Work task:
Using the listing below, count every line that contains the word "Hcat"; respond with the count alone.

Supplied material:
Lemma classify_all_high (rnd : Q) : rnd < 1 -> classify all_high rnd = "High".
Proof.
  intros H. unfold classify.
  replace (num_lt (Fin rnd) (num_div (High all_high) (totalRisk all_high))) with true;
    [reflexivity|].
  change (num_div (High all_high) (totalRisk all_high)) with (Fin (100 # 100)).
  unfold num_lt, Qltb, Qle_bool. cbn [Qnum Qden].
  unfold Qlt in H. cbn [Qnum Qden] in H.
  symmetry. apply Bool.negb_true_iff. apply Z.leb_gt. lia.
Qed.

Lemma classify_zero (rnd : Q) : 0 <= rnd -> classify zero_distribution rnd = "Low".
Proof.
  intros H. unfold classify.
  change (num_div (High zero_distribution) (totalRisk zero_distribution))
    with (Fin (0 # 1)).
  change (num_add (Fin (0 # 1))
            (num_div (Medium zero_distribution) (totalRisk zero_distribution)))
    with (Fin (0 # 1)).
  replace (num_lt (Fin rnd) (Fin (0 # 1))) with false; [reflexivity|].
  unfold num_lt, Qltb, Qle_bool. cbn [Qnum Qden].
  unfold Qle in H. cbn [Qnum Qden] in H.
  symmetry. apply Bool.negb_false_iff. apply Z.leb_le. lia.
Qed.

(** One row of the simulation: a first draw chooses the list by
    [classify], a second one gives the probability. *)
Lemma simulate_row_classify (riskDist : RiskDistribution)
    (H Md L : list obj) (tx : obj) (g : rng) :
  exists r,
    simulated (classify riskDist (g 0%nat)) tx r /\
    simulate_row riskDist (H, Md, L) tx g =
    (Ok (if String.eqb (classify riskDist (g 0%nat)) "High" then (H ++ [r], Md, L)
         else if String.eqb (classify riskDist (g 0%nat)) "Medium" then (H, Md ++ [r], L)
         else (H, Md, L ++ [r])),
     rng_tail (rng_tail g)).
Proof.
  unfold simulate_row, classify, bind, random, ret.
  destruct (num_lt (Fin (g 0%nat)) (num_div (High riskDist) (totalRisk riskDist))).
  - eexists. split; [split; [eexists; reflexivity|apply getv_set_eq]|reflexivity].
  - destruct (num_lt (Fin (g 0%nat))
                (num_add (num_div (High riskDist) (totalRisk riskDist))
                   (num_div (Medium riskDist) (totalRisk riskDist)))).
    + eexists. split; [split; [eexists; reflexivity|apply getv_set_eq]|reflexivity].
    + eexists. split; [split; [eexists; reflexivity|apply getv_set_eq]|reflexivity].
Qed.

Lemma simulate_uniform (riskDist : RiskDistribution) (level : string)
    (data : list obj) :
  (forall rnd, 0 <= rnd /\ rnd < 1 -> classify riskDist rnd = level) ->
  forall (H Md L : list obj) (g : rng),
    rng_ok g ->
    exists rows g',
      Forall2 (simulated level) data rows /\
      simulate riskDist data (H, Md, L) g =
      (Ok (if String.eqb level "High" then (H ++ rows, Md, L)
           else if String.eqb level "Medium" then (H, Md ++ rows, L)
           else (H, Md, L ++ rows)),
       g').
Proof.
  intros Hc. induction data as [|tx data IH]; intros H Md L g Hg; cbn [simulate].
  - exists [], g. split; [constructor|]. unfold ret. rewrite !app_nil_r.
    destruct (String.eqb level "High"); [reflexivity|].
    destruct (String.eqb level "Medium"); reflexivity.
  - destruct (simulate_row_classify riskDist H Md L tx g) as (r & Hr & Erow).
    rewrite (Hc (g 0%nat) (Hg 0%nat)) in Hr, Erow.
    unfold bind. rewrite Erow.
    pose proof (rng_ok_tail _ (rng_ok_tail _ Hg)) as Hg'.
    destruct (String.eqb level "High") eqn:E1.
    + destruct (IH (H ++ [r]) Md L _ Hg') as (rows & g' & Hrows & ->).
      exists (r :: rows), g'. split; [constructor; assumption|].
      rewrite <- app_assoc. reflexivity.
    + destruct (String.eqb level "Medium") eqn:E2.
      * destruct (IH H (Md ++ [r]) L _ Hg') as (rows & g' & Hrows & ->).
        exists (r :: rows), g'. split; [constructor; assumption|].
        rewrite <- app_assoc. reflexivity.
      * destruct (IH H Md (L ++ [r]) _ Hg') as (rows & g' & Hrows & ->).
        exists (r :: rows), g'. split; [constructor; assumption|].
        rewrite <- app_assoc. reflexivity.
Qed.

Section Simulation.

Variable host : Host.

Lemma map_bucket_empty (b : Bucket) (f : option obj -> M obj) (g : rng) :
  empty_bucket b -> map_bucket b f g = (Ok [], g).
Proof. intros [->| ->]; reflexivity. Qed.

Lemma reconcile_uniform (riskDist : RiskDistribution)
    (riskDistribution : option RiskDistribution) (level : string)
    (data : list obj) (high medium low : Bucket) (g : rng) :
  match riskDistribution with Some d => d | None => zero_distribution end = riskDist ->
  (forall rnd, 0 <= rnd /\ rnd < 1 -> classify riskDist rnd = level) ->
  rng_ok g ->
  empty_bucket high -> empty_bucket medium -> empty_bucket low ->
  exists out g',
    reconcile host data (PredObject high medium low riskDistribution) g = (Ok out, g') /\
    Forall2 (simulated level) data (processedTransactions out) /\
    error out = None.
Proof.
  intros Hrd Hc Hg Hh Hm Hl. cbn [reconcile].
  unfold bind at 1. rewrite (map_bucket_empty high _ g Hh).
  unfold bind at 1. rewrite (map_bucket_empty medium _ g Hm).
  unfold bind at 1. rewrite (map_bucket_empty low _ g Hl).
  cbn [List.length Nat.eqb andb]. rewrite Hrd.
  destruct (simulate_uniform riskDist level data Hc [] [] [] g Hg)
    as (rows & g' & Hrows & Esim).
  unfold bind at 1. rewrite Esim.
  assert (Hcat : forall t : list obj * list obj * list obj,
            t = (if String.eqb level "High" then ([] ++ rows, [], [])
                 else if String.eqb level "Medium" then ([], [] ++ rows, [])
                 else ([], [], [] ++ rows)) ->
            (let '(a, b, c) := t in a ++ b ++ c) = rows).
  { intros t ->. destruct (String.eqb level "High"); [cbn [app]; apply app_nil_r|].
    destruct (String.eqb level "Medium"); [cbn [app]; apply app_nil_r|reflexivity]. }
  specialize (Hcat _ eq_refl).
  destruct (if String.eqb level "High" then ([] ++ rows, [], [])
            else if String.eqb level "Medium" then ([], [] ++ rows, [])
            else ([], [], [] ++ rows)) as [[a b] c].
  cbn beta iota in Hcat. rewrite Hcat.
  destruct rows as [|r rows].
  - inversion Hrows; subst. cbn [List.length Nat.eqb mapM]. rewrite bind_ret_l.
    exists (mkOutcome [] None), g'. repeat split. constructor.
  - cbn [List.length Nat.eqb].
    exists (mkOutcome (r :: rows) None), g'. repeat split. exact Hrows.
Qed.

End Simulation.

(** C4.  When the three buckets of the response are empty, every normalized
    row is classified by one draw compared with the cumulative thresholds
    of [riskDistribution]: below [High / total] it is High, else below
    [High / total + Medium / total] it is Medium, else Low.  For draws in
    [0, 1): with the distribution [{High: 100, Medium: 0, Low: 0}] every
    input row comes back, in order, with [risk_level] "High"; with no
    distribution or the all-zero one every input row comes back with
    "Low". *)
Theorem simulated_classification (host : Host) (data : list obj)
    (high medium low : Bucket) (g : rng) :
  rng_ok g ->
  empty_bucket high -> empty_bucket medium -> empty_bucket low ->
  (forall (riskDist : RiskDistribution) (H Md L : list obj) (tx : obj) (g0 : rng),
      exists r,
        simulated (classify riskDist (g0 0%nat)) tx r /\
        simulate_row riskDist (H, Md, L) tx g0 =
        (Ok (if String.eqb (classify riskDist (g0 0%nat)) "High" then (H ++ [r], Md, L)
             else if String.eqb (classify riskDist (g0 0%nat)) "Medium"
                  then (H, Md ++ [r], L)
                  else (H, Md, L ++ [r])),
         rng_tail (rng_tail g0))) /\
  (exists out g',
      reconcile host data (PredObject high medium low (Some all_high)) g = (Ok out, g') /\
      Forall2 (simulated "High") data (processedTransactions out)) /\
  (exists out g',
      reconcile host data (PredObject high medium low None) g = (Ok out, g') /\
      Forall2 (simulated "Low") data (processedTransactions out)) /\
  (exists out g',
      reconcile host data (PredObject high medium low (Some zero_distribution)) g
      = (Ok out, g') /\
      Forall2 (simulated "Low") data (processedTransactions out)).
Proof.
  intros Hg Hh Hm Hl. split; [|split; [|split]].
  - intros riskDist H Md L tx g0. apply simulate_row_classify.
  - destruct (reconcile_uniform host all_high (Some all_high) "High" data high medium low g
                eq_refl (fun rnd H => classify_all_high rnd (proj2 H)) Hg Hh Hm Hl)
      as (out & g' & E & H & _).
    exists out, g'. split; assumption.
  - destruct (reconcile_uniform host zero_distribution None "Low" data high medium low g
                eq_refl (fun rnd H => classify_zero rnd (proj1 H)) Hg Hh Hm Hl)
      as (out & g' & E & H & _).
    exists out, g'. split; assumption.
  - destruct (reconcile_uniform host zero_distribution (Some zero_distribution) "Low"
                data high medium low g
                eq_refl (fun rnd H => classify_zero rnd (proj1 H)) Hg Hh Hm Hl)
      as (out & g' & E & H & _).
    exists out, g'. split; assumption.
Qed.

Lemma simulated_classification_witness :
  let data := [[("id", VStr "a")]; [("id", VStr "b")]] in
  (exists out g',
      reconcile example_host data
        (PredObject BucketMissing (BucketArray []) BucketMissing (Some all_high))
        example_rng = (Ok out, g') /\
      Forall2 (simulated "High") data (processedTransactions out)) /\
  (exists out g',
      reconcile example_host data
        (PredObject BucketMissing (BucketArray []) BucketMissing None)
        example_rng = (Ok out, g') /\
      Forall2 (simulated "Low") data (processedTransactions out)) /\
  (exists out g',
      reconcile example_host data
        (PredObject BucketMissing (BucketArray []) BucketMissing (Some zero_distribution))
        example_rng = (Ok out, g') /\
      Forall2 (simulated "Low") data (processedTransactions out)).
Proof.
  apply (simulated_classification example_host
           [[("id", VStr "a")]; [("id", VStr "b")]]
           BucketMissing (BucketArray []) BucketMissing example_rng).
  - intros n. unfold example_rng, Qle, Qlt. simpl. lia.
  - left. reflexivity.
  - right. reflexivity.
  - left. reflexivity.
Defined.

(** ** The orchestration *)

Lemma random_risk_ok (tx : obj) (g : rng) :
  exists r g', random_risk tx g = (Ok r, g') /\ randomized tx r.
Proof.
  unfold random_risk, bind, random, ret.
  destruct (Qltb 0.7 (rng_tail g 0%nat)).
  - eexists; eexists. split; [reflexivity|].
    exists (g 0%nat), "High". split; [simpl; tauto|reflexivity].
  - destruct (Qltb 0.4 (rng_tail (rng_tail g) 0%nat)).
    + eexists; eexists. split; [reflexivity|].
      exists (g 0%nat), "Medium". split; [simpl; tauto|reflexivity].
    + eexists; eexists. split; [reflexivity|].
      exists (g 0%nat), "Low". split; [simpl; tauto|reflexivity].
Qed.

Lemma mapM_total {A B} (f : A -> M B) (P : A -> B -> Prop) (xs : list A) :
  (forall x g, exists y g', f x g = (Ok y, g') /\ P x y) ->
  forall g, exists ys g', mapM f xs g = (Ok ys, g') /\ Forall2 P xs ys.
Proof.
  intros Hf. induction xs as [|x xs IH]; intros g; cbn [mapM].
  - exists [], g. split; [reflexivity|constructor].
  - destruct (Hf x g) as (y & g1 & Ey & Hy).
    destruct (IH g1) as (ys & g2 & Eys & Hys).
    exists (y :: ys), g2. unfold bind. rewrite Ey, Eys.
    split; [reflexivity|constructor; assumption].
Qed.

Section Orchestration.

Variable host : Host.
==
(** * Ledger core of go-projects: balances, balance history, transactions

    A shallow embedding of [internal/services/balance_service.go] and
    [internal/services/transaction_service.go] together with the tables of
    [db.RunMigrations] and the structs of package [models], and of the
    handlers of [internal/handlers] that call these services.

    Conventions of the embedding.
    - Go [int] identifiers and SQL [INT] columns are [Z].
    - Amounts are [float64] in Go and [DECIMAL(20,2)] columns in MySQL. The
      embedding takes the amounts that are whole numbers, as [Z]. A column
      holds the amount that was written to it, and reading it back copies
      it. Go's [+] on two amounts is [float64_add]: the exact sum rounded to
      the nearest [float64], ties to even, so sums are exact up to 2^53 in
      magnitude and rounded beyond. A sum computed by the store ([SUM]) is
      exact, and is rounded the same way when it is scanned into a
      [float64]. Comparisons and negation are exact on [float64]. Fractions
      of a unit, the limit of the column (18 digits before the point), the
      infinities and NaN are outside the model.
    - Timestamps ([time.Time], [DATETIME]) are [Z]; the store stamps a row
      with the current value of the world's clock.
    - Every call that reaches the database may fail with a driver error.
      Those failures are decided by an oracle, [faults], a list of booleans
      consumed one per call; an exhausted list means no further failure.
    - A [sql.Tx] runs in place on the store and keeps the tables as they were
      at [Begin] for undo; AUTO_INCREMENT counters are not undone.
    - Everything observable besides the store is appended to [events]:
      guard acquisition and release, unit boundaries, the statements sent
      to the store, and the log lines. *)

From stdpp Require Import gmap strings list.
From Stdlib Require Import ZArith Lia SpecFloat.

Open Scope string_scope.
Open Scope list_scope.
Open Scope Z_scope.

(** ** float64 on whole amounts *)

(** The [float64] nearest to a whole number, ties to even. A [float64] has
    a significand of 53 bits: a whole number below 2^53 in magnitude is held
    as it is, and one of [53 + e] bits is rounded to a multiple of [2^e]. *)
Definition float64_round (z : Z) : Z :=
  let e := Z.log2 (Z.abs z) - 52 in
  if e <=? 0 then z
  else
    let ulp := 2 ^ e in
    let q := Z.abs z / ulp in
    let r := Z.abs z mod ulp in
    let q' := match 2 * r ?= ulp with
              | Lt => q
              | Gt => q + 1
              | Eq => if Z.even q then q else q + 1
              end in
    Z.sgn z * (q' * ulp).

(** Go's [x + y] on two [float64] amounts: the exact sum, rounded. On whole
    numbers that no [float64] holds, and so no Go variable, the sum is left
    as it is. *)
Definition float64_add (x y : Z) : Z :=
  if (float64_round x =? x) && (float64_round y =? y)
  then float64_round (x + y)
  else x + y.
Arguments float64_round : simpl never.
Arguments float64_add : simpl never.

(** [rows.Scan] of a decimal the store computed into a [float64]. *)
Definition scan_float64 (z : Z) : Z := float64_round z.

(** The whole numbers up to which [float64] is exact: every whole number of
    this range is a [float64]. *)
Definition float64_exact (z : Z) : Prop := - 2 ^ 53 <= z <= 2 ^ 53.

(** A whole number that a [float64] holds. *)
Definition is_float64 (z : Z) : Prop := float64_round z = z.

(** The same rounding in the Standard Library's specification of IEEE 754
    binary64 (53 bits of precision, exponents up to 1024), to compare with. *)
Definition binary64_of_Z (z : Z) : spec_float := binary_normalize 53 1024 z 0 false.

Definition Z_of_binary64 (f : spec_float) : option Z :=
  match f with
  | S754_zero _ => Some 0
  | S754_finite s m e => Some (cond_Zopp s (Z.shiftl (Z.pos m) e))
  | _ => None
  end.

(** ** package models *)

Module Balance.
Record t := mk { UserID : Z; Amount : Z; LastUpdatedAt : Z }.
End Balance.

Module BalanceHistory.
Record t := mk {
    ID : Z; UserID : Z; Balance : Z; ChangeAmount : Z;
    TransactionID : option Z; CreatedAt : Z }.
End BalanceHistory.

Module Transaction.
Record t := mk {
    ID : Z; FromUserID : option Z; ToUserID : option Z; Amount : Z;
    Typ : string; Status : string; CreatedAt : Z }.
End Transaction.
...
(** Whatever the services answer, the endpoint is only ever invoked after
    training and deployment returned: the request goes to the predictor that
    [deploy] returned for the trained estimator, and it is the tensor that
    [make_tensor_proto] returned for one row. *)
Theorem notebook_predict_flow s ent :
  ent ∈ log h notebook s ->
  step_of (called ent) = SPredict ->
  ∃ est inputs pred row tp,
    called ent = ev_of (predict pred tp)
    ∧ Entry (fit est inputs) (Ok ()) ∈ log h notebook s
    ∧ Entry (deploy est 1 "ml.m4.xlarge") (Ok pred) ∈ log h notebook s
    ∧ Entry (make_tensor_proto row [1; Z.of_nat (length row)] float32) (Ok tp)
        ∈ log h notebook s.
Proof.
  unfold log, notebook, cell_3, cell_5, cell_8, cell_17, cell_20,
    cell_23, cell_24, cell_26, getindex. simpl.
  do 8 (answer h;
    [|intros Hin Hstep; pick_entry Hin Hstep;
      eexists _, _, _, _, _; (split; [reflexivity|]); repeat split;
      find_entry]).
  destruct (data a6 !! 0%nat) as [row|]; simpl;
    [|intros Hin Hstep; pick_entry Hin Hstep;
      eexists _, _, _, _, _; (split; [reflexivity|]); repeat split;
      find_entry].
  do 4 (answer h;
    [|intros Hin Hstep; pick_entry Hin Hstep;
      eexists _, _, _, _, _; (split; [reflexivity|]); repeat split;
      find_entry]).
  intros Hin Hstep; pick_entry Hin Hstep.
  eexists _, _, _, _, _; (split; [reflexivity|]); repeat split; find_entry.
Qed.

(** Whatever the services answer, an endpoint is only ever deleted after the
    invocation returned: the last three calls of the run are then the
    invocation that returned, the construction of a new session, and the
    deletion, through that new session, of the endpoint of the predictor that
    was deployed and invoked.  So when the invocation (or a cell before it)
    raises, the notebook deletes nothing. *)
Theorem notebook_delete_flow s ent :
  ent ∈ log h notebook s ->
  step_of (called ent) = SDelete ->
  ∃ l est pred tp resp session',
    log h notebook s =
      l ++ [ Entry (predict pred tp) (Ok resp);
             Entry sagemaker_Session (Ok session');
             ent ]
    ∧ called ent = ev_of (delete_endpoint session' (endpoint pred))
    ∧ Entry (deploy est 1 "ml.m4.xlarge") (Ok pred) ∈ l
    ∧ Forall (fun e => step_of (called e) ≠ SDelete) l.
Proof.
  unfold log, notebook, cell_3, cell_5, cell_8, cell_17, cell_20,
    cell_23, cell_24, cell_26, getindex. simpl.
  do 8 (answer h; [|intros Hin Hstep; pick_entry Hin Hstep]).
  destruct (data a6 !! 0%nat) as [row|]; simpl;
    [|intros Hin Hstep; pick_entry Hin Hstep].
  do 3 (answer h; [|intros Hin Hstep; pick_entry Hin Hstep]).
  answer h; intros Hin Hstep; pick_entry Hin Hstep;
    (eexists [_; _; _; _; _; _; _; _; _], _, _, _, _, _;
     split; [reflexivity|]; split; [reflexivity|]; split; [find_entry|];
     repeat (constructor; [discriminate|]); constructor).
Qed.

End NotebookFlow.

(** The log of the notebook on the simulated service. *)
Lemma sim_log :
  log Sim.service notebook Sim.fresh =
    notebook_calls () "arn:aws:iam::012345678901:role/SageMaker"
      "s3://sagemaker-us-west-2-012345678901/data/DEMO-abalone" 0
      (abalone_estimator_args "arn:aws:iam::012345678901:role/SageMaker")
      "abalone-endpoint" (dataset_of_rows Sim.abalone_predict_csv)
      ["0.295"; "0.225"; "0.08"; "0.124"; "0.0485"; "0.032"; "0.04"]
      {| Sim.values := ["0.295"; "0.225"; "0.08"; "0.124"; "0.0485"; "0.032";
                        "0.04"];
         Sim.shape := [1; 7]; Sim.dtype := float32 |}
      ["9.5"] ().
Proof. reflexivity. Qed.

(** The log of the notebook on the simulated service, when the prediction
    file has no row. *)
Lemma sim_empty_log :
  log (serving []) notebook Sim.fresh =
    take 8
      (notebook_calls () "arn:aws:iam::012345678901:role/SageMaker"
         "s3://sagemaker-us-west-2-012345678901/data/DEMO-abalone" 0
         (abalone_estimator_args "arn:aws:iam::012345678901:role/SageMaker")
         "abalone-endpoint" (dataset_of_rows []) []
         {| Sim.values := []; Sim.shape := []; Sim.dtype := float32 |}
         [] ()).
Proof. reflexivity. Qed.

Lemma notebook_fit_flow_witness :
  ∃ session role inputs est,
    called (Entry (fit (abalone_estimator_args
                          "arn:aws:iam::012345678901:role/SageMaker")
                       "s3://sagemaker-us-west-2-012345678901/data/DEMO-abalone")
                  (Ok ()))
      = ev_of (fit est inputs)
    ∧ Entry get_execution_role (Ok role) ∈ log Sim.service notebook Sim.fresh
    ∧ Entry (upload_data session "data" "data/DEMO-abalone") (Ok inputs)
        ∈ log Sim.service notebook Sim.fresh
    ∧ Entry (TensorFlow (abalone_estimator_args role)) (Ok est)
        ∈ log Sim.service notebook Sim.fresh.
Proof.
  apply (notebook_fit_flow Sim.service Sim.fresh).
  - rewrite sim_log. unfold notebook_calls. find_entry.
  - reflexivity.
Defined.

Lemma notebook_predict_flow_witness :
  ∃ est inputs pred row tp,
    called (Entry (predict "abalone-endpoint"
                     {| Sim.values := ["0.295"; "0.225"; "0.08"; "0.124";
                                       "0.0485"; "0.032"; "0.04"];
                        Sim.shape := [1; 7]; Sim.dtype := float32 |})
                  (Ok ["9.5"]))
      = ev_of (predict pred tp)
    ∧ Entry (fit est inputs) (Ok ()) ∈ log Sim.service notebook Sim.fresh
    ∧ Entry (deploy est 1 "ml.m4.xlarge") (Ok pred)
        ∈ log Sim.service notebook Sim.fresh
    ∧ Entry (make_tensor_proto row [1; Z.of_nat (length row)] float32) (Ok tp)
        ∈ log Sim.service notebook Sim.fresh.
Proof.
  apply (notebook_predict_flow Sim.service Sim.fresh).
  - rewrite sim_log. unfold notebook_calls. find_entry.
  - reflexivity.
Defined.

Exercise solution:
3